The joint statement added that Varadkar would consult with the EU’s Brexit Taskforce while the UK’s Brexit Secretary Stephen Barclay will meet Michel Barnier on Friday morning.
That marks a surprising twist. Just two days before Johnson’s advisors briefed that brokering a compromise was “essentially impossible” following a difficult meeting with German Chancellor Angela Merkel. Meanwhile, Varadkar had remarked that a deal would be “very difficult” without new concessions from the UK.
On Wednesday, the EU’s chief Brexit negotiator Michel Barnier told MEPs that “finding an agreement is difficult, but still possible”.
But the window for agreeing a deal by the end of next week’s European Council summit and it being passed by the UK Parliament is extremely narrow.

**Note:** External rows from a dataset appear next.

Lemma wp_return_results Q E s : E Returned s → wp return_results Q E s.
Proof. done. Qed.

Lemma wp_mono (c : M A) Q Q' E E' s :
  wp c Q E s →
  (∀ a s', Q a s' → Q' a s') →
  (∀ w s', E w s' → E' w s') →
  wp c Q' E' s.
Proof.
  unfold wp. destruct (c s) as [[a|w] s']; eauto.
Qed.

Lemma wp_run (c : M A) Q E s r s' :
  wp c Q E s → c s = (r, s') →
  match r with Ok a => Q a s' | Stop w => E w s' end.
Proof. unfold wp. intros H Hc. by rewrite Hc in H. Qed.

End WP.

Lemma wp_modify f (Q : unit → self_state → Prop) E s :
  Q tt (f s) → wp (modify f) Q E s.
Proof. done. Qed.

Lemma wp_get (Q : self_state → self_state → Prop) E s :
  Q s s → wp get Q E s.
Proof. done. Qed.

Lemma wp_for_each {A} (I : self_state → Prop) (l : list A)
    (body : A → M unit) E s :
  (∀ x s, I s → wp (body x) (λ _ s', I s') E s) →
  I s → wp (for_each l body) (λ _ s', I s') E s.
Proof.
  intros Hbody. revert s. induction l as [|x l IH]; intros s HI; simpl.
  - by apply wp_ret.
  - apply wp_bind. eapply wp_mono; [by apply Hbody| |done].
    intros ? s' HI'. by apply IH.
Qed.

(** One step of symbolic execution of a [wp] goal. *)
Ltac wp_step :=
  lazymatch goal with
  | |- wp (mbind _ _) _ _ _ => apply wp_bind
  | |- wp (mret _) _ _ _ => apply wp_ret
  | |- wp (modify _) _ _ _ => apply wp_modify
  | |- wp (issue _) _ _ _ => apply wp_modify
  | |- wp get _ _ _ => apply wp_get
  | |- wp (fail _) _ _ _ => apply wp_fail
  | |- wp (raise _) _ _ _ => apply wp_raise
  | |- wp return_results _ _ _ => apply wp_return_results
  | |- wp (when ?b _) _ _ _ => unfold when at 1
  | |- wp (if ?b then _ else _) _ _ _ => destruct b eqn:?
  | |- wp (match ?x with _ => _ end) _ _ _ => destruct x eqn:?
  | |- wp (let '(_, _) := ?x in _) _ _ _ => destruct x eqn:?
  end; cbv beta.

Ltac wp_steps := repeat wp_step.

(** ** Validation comes after the lookups and before everything else *)

Section Validation.

Variable update_tags :
  option settings → option settings → bool * option settings.
Variable self : module.
Variable env : remote.

Ltac no_validation :=
  wp_steps; try done; intros ? [= <-]; done.

Lemma normalize_container_no_validation c s :
  wp (normalize_container c) (λ _ _, True) no_validation s.
Proof. unfold normalize_container. no_validation. Qed.

Lemma prepare_create_no_validation s :
  wp (prepare_create self) (λ _ _, True) no_validation s.
Proof. unfold prepare_create. no_validation. Qed.

Lemma prepare_update_no_validation old s :
  wp (prepare_update update_tags self env old) (λ _ _, True) no_validation s.
Proof.
  unfold prepare_update, get_configuration, list_app_settings, self_slot,
    app_settings_changed.
  no_validation.
Qed.

Lemma absent_no_validation old s :
  wp (absent self env old) (λ _ _, True) no_validation s.
Proof. unfold absent, delete_slot. no_validation. Qed.

Lemma create_or_update_no_validation b s :
  wp (create_or_update self env b) (λ _ _, True) no_validation s.
Proof. unfold create_or_update, create_update_slot. no_validation. Qed.

Lemma adjust_no_validation slot s :
  wp (adjust self env slot) (λ _ _, True) no_validation s.
Proof.
  unfold adjust, adjust_state, adjust_swap, set_slot_state, swap_slot,
    swap_call.
  no_validation.
Qed.

(** The checks of the framework list issue no call and leave the
    changed flag alone, whether they pass or fail, and they never
    return early. *)
Lemma normalize_frameworks_silent fxs s :
  wp (normalize_frameworks env fxs)
    (λ _, silent s) (λ w s', silent s s' ∧ w ≠ Returned) s.
Proof.
  unfold normalize_frameworks, linux_framework.
  wp_steps; try done.
  apply (wp_for_each (silent s)); [|done].
  intros fx s' Hs'. unfold windows_framework. wp_steps; done.
Qed.

Lemma no_validation_weaken w s :
  no_validation w s → validation_stops_at_lookups w s.
Proof. intros H f Hw Hf. specialize (H f Hw). congruence. Qed.

Lemma present_validation old s :
  s_calls s = lookups →
  wp (present update_tags self env old) (λ _ _, True)
    validation_stops_at_lookups s.
Proof.
  intros Hs. unfold present.
  apply wp_bind.
  apply wp_mono with
    (Q := λ _ _, True) (E := λ _ s', s_calls s' = lookups).
  - destruct (frameworks self) as [[|fx fxs]|]; try by apply wp_ret.
    eapply wp_mono; [apply normalize_frameworks_silent|..];
      simpl; intros ? ? Hs'; first [done|destruct Hs' as [[? ?] ?]; congruence].
  - intros _ s' _. apply wp_bind.
    apply wp_mono with (Q := λ _ _, True) (E := no_validation);
      [| |apply no_validation_weaken].
    + destruct (container_settings self);
        [apply normalize_container_no_validation|by apply wp_ret].
    + intros _ s'' _.
      eapply wp_mono; [|done|apply no_validation_weaken].
      destruct old;
        [apply prepare_update_no_validation|apply prepare_create_no_validation].
  - by intros w s' Hs' f _ _.
Qed.

Lemma after_config_validation (old : option slot_record) b s :
  wp (response ← create_or_update self env b;
      mret (match response with Some r => Some r | None => old end))
    (λ slot s', wp (adjust self env slot) (λ _ _, True)
                  validation_stops_at_lookups s')
    validation_stops_at_lookups s.
Proof.
  apply wp_bind.
  eapply wp_mono;
    [apply create_or_update_no_validation| |apply no_validation_weaken].
  intros response s' _. apply wp_ret.
  eapply wp_mono;
    [apply adjust_no_validation|done|apply no_validation_weaken].
Qed.

Lemma exec_module_body_validation :
  wp (exec_module_body update_tags self env) (λ _ _, True)
    validation_stops_at_lookups (initial_state self).
Proof.
  unfold exec_module_body, reconcile, get_resource_group, get_webapp,
    get_slot.
  wp_steps; try (by intros f [= <-]).
  all: eapply wp_mono;
    [first [by apply present_validation
           |eapply wp_mono;
              [apply absent_no_validation|done|apply no_validation_weaken]]
    |intros b s' _; apply after_config_validation
    |done].
Qed.

End Validation.

(** C2, as stated, fails: an invocation whose framework list pairs java
    with php fails the validation after the resource group, the parent web
    app and the slot have been looked up remotely. *)
Lemma C2_lookups_precede_validation_counterexample :
  let run :=
    exec_module keep_tags
      (sample_module Present (Some [java_8; php_7]) false Started None false)
      (sample_remote false None) in
  run.1 = Stop (Failed JavaMutuallyExclusive)
  ∧ is_validation_error JavaMutuallyExclusive = true
  ∧ s_calls run.2 = [GetResourceGroup; GetWebApp; GetSlot].
Proof. vm_compute. done. Qed.

(** C2 (amended): an invocation that fails the validation of the desired
    configuration has issued the three lookups (resource group, parent web
    app, slot) and no other remote call: no configuration or settings
    listing, no create, update or delete, no lifecycle or swap call. *)
Theorem C2_validation_failure_only_after_lookups
    (update_tags : option settings → option settings → bool * option settings)
    (self : module) (env : remote) (f : failure) (s : self_state) :
  exec_module update_tags self env = (Stop (Failed f), s) →
  is_validation_error f = true →
  s_calls s = [GetResourceGroup; GetWebApp; GetSlot].
Proof.
  intros Hrun Hf.
  pose proof (wp_run _ _ _ _ _ _
                (exec_module_body_validation update_tags self env) Hrun) as H.
  by apply (H f).
Qed.

Lemma C2_validation_failure_only_after_lookups_witness :
  let self :=
    sample_module Present (Some [java_8; php_7]) false Started None false in
  let run := exec_module keep_tags self (sample_remote false None) in
  run = (Stop (Failed JavaMutuallyExclusive), run.2)
  ∧ is_validation_error JavaMutuallyExclusive = true
  ∧ s_calls run.2 = [GetResourceGroup; GetWebApp; GetSlot].
Proof.
  assert (exec_module keep_tags
            (sample_module Present (Some [java_8; php_7]) false Started None
               false)
            (sample_remote false None)
          = (Stop (Failed JavaMutuallyExclusive),
             (exec_module keep_tags
                (sample_module Present (Some [java_8; php_7]) false Started
                   None false)
                (sample_remote false None)).2)) as Hrun
    by (vm_compute; reflexivity).
  split; [exact Hrun|]. split; [reflexivity|].
  exact (C2_validation_failure_only_after_lookups _ _ _ _ _ Hrun eq_refl).
Defined.

(** ** Check mode *)

Section CheckMode.

Variable update_tags :
  option settings → option settings → bool * option settings.
Variable self : module.
Variable env : remote.
Hypothesis Hcheck : check_mode self = true.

The UK is due to leave the EU on October 31, although a law passed by UK lawmakers last month will require Johnson to request a three month extension rather than crash out of the bloc without a deal.
The 1998 Good Friday Agreement effectively created an invisible border between north and south, and finding a way to maintain the border open without keeping at least a part of the United Kingdom tied to EU trade rules has long been the main sticking point in the Brexit talks.
In an attempt to replace the backstop in the Withdrawal Agreement brokered by Johnson’s predecessor Theresa May, last week Johnson proposed to establish a new regulatory border between Britain and Northern Ireland for four years.
This would involve some new customs checks on the island of Ireland, and for Northern Ireland to leave the EU’s customs union and come out of the single market in all goods, apart from agri-food products and industrial products.
In 2025, the Northern Ireland government and elected assembly would then choose whether to stay in the single market, which Johnson described as “a process of renewable democratic consent by the executive and assembly of Northern Ireland”.
Those were quickly rejected by the EU which continues to have concerns over the customs solutions envisaged, the role of the Northern Irish authorities, and a lack of legally operable solutions to ensure it works.
However, although further concessions from the UK are likely to be needed, Johnson’s room for manoeuvre is still highly constrained, needing the support of Eurosceptic Conservatives and the Democratic Unionist Party in order to get a Brexit deal passed by the UK Parliament.